What you have to do —
After locating the line that contains "exists v m, validate" in the records below, write out exactly that line and each line after it through the one that contains "- left. congruence.", and nothing else.

Dataset entries:
------------

(* ===== verification/StoreTheorems.v ===== *)
(** What the session store promises its clients: durability, crash recovery,
    the tree of entries, forks and the identity index. *)

From S2P Require Import Prelude Lines Scalar Json Message StoreModel StoreState StoreSession.
From S2P Require Import StoreInv StoreLaws StoreFactory StoreLog StoreOpen StoreIndex.
From S2P Require Import Samples.
Open Scope string_scope.
Open Scope rust_scope.

Section StoreTheorems.
Context {R : RigTypes} {CC : ContentCodec R} {JT : JsonText}.

Lemma run_op_wf op s : state_wf (jsonl_state s) -> state_wf (jsonl_state (run_op op s).2).
Proof.
  intros Hwf. destruct (run_op_effect op s) as [Hf Hs|v m Hv _ Hs|v m e _ _ Hs|r _ Hs];
    rewrite Hs; try done. by eapply validated_commit_wf.
Qed.

Lemma run_ops_wf ops s : state_wf (jsonl_state s) -> state_wf (jsonl_state (run_ops ops s)).
Proof.
  revert s. induction ops as [|op ops IH]; intros s Hs; [done|]. by apply IH, run_op_wf.
Qed.

(** C1: a session created in the store, driven by any sequence of operations
    whose writes succeed, leaves a file that loads back to exactly the state the
    live session holds, under the header it was created with. *)
Theorem created_session_reloads options owner f t f' ops :
  create_with options owner f = (Ok t, f') -> never_fails (jsonl_file t) ->
  exists h, load (disk (jsonl_file (run_ops ops t)))
      = Ok (h, jsonl_state (run_ops ops t), Whole) /\
    v4_id h = create_session_id options /\ v4_cwd h = create_cwd options /\
    v4_parent_session_id h = create_parent_session_id options /\ v4_ownership h = owner.
Proof.
  intros Hc Hnf. destruct (create_log_ok _ _ _ _ _ Hc) as (at_ms & Hlog & _).
  destruct (run_ops_log_ok ops t _ _ Hnf Hlog) as [ws Hws].
  eexists. split; [by eapply log_ok_loads|done].
Qed.

(** C2: however an operation on a stored session is interrupted -- any prefix
    of its line on disk, any write or sync refused -- and with files that can
    be reached again: if what is left is UTF-8, opening the file succeeds, leaves a whole log, and gives the state
    before the operation or that state with the one mutation, and an
    acknowledged operation is never lost; if it is not, because the line was cut
    inside a character, opening fails and leaves every file as it is. *)
Theorem crash_recovery op s h vs f path (left_on_disk := disk (jsonl_file (run_op op s).2)) :
  log_ok s h vs -> healthy f -> files f !! path = Some left_on_disk ->
  (utf8_valid left_on_disk = true ->
   exists t f' ws, open path f = (Ok t, f') /\ log_ok t h ws /\
    files f' !! path = Some (log_text h ws) /\
    (jsonl_state t = jsonl_state s \/
     exists v m, validate (jsonl_state s) v = Ok m /\
       jsonl_state t = commit (jsonl_state s) m) /\
    (is_ok (run_op op s).1 = true -> jsonl_state t = jsonl_state (run_op op s).2)) /\
  (utf8_valid left_on_disk = false -> exists f', open path f = (Err Io, f') /\ files f' = files f).
Proof.
  subst left_on_disk. intros Hlog Hf Hfile. split; intros Hutf.
  2:{ destruct (fs_call_healthy f Hf) as (f1 & Hc & Hs & _). exists f1. split; [|done].
      unfold open, read_to_string. unfold m_bind at 1. rewrite (m_bind_ok _ _ _ _ _ Hc).
      unfold file_content, m_bind. rewrite Hs, Hfile. cbn. by rewrite Hutf. }
  destruct (effect_load _ _ _ _ _ Hlog (run_op_effect op s))
    as (tail & ws & st & Hload & Hrep & Hst & Hws & Hack).
  destruct (open_healthy _ _ _ _ _ _ Hf Hfile Hutf Hload) as (t & f' & Ho & Hopened).
  rewrite Hrep in Hopened. exists t, f', ws.
  assert (log_ok t h ws) as Ht.
  { eapply opened_log_ok; [apply Hlog|exact Hst|exact Hopened]. }
  destruct Hopened as [_ _ Hstate _ _ _ Hfile' _]. rewrite Hstate.
  split; [done|]. split; [done|]. split; [done|]. split; [|done].
  destruct Hlog as [_ _ _ Hreplay]. destruct Hws as [->|[v ->]].
  - left. congruence.
  - right. rewrite replay_values_app, Hreplay in Hst. cbn [result_bind replay_values] in Hst.
    unfold apply_loaded_mutation in Hst. exists v.
    destruct (validate (jsonl_state s) v) as [m|e] eqn:Hv; [|done].
    exists m. split; [done|]. by injection Hst as <-.
Qed.

(** C5: whatever text was loaded and whatever the operations and the disk do
    afterwards, the projection stays well formed: distinct entries, every
    parent, lane and label naming an entry of the log, parents before children,
    distinct record identifiers, sequences strictly increasing. *)
Theorem projection_stays_well_formed content h st tail s ops :
  load content = Ok (h, st, tail) -> jsonl_state s = st ->
  state_wf (jsonl_state (run_ops ops s)).
Proof. intros [Hwf _]%load_inv <-. by apply run_ops_wf. Qed.

(** The parent walk of [branch] ends on every state, and on a well-formed
    one it gives the chain from the root to the leaf, or says the leaf is
    unknown; its cycle error is unreachable. *)
Theorem branch_walk st leaf :
  is_Some (branch_loop (branch_fuel st) st ∅ (Some leaf) []) /\
  (state_wf st ->
   match state_entries st !! leaf with
   | Some _ => exists p, state_branch st leaf = Ok p /\ ancestors st (Some leaf) p
   | None => state_branch st leaf = Err (EntryNotFound leaf)
   end).
Proof.
  split; [apply state_branch_fuel|]. intros Hwf.
  destruct (state_entries st !! leaf) eqn:He; [by apply state_branch_exists; [|eexists]|].
  unfold state_branch, branch_fuel. simpl. by rewrite He.
Qed.

(** Appending an entry to a well-formed session either extends exactly the
    named lane by the entry -- its own identifier, kind and payload, every
    other lane, branch and entry as before -- or is refused with no lane,
    branch or entry changed. *)
Theorem append_entry_extends_lane (s : JsonlSessionStore) l new payload :
  state_wf (jsonl_state s) ->
  new_entry_payload new = JObject payload -> disjoint_keys entry_fields payload ->
  exists b, lane_branch s l = Ok b /\
  match append_entry l new s with
  | (Ok x, s') =>
      entry_id x = new_entry_id new /\ entry_kind x = new_entry_kind new /\
      entry_payload x = payload /\
      lane_branch s' l = Ok (b ++ [x])%list /\
      (forall l', l' <> l -> lane s' l' = lane s l') /\
      (forall leaf b', branch s leaf = Ok b' -> branch s' leaf = Ok b') /\
      (forall i, get_entry s' i = if decide (i = entry_id x) then Some x else get_entry s i)
  | (Err _, s') => same_tree s s'
  end.
Proof.
  intros Hwf Hp Hd.
  assert (exists b, lane_branch s l = Ok b) as [b Hb].
  { unfold lane_branch. destruct (lane s l) as [leaf|] eqn:Hleaf; [|by eexists].
    pose proof (lane_branch_ok s l leaf Hwf Hleaf) as Hok.
    destruct (branch s leaf) as [b|]; [by exists b|done]. }
  exists b. split; [done|]. destruct (append_entry l new s) as [[x|e] s'] eqn:Ha.
  - destruct (append_entry_law _ _ _ _ _ _ _ Hwf Hp Hd Hb Ha)
      as (? & ? & ? & _ & ? & ? & ? & ?). done.
  - exact (append_entry_fails s l new e s' Hwf Ha).
Qed.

------------

Final answer —
     exists v m, validate (jsonl_state s) v = Ok m /\
       jsonl_state t = commit (jsonl_state s) m) /\
    (is_ok (run_op op s).1 = true -> jsonl_state t = jsonl_state (run_op op s).2)) /\
  (utf8_valid left_on_disk = false -> exists f', open path f = (Err Io, f') /\ files f' = files f).
Proof.
  subst left_on_disk. intros Hlog Hf Hfile. split; intros Hutf.
  2:{ destruct (fs_call_healthy f Hf) as (f1 & Hc & Hs & _). exists f1. split; [|done].
      unfold open, read_to_string. unfold m_bind at 1. rewrite (m_bind_ok _ _ _ _ _ Hc).
      unfold file_content, m_bind. rewrite Hs, Hfile. cbn. by rewrite Hutf. }
  destruct (effect_load _ _ _ _ _ Hlog (run_op_effect op s))
    as (tail & ws & st & Hload & Hrep & Hst & Hws & Hack).
  destruct (open_healthy _ _ _ _ _ _ Hf Hfile Hutf Hload) as (t & f' & Ho & Hopened).
  rewrite Hrep in Hopened. exists t, f', ws.
  assert (log_ok t h ws) as Ht.
  { eapply opened_log_ok; [apply Hlog|exact Hst|exact Hopened]. }
  destruct Hopened as [_ _ Hstate _ _ _ Hfile' _]. rewrite Hstate.
  split; [done|]. split; [done|]. split; [done|]. split; [|done].
  destruct Hlog as [_ _ _ Hreplay]. destruct Hws as [->|[v ->]].
  - left. congruence.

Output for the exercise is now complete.